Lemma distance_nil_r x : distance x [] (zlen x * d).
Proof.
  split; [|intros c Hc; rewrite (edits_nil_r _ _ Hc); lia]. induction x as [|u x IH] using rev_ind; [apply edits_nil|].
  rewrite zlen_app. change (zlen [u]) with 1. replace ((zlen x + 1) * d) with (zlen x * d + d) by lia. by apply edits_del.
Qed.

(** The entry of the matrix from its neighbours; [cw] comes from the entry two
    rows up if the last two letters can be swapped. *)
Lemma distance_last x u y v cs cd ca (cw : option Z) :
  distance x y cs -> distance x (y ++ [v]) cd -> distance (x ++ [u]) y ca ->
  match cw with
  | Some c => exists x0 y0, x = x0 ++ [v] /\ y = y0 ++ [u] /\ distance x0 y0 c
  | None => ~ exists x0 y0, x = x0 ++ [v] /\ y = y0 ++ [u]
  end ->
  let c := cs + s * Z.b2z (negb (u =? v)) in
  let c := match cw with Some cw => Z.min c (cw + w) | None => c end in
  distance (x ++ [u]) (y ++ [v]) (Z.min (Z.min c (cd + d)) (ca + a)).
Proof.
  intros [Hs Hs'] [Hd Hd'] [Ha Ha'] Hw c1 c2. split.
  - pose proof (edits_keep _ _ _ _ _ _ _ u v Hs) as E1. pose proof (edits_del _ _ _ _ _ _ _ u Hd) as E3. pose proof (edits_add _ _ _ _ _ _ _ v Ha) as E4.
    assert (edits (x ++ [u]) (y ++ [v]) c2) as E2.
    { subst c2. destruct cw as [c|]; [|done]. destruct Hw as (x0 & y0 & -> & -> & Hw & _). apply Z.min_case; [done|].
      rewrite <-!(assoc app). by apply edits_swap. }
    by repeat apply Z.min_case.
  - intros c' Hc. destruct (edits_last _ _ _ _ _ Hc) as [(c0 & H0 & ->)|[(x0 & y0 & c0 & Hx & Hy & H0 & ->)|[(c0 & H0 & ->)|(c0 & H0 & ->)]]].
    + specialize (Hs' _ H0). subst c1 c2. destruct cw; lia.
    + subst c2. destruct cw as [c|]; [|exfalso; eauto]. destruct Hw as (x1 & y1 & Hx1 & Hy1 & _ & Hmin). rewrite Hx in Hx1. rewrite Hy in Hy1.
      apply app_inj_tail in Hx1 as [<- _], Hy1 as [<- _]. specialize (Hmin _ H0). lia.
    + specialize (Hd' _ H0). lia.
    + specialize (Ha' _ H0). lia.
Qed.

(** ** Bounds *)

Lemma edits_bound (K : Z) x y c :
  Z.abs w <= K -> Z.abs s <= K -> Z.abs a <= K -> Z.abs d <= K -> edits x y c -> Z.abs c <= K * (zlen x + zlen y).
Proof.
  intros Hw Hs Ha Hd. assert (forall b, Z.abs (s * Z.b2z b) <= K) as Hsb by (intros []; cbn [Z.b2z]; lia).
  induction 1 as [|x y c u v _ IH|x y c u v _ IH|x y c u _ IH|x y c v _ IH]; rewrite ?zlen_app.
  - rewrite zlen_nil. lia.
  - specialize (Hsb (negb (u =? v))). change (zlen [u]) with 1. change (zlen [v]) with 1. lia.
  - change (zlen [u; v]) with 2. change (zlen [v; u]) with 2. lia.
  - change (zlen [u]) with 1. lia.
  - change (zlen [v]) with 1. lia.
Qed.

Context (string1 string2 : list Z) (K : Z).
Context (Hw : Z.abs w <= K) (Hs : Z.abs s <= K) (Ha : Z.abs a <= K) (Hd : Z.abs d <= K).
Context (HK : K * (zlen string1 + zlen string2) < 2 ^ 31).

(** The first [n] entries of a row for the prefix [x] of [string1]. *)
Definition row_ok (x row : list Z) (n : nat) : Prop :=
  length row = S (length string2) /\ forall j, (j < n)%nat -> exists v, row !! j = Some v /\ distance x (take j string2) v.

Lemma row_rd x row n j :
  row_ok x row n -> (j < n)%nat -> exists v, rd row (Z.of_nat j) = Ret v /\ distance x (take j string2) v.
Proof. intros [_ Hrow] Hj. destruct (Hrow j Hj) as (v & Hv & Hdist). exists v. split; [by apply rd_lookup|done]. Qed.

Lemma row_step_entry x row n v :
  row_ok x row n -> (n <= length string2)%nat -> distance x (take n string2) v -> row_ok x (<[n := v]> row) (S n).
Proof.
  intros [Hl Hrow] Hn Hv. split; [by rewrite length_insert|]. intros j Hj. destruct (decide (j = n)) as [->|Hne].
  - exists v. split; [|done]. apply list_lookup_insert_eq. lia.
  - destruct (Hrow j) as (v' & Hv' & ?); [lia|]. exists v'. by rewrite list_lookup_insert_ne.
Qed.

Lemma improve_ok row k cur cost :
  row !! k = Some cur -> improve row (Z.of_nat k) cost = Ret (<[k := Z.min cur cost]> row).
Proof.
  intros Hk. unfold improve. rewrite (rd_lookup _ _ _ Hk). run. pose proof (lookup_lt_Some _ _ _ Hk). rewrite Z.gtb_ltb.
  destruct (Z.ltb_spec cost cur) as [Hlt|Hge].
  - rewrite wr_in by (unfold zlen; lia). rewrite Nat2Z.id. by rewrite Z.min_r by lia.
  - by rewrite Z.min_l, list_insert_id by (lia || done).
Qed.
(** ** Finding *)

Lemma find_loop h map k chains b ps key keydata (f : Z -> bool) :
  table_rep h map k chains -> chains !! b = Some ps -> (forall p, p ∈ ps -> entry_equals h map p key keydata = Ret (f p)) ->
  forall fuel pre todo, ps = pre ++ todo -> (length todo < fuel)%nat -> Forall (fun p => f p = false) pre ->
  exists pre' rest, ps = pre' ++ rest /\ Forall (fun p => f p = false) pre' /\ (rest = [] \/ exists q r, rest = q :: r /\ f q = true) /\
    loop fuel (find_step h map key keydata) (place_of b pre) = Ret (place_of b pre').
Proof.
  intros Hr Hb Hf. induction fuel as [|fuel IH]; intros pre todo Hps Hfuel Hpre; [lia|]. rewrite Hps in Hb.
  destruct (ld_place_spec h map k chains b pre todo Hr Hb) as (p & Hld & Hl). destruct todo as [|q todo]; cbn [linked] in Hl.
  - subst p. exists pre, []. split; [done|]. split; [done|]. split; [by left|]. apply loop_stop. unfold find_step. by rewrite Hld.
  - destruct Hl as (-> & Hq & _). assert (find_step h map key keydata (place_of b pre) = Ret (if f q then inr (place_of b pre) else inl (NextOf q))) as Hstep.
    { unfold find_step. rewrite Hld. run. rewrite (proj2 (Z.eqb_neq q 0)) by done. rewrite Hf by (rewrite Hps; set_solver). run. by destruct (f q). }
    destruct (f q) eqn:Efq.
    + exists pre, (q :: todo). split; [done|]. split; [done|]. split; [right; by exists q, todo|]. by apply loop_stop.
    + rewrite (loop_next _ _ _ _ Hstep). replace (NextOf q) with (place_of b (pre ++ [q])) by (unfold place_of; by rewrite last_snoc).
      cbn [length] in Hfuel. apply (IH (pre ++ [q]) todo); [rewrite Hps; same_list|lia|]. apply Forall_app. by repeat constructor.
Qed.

_Work instruction_
Could you repeat exactly the lines above from the line with "destruct (Z.ltb_spec cost" up to and including the line with "- destruct Hl", and only those?

_Problem solution_
  destruct (Z.ltb_spec cost cur) as [Hlt|Hge].
  - rewrite wr_in by (unfold zlen; lia). rewrite Nat2Z.id. by rewrite Z.min_r by lia.
  - by rewrite Z.min_l, list_insert_id by (lia || done).
Qed.
(** ** Finding *)

Lemma find_loop h map k chains b ps key keydata (f : Z -> bool) :
  table_rep h map k chains -> chains !! b = Some ps -> (forall p, p ∈ ps -> entry_equals h map p key keydata = Ret (f p)) ->
  forall fuel pre todo, ps = pre ++ todo -> (length todo < fuel)%nat -> Forall (fun p => f p = false) pre ->
  exists pre' rest, ps = pre' ++ rest /\ Forall (fun p => f p = false) pre' /\ (rest = [] \/ exists q r, rest = q :: r /\ f q = true) /\
    loop fuel (find_step h map key keydata) (place_of b pre) = Ret (place_of b pre').
Proof.
  intros Hr Hb Hf. induction fuel as [|fuel IH]; intros pre todo Hps Hfuel Hpre; [lia|]. rewrite Hps in Hb.
  destruct (ld_place_spec h map k chains b pre todo Hr Hb) as (p & Hld & Hl). destruct todo as [|q todo]; cbn [linked] in Hl.
  - subst p. exists pre, []. split; [done|]. split; [done|]. split; [by left|]. apply loop_stop. unfold find_step. by rewrite Hld.
  - destruct Hl as (-> & Hq & _). assert (find_step h map key keydata (place_of b pre) = Ret (if f q then inr (place_of b pre) else inl (NextOf q))) as Hstep.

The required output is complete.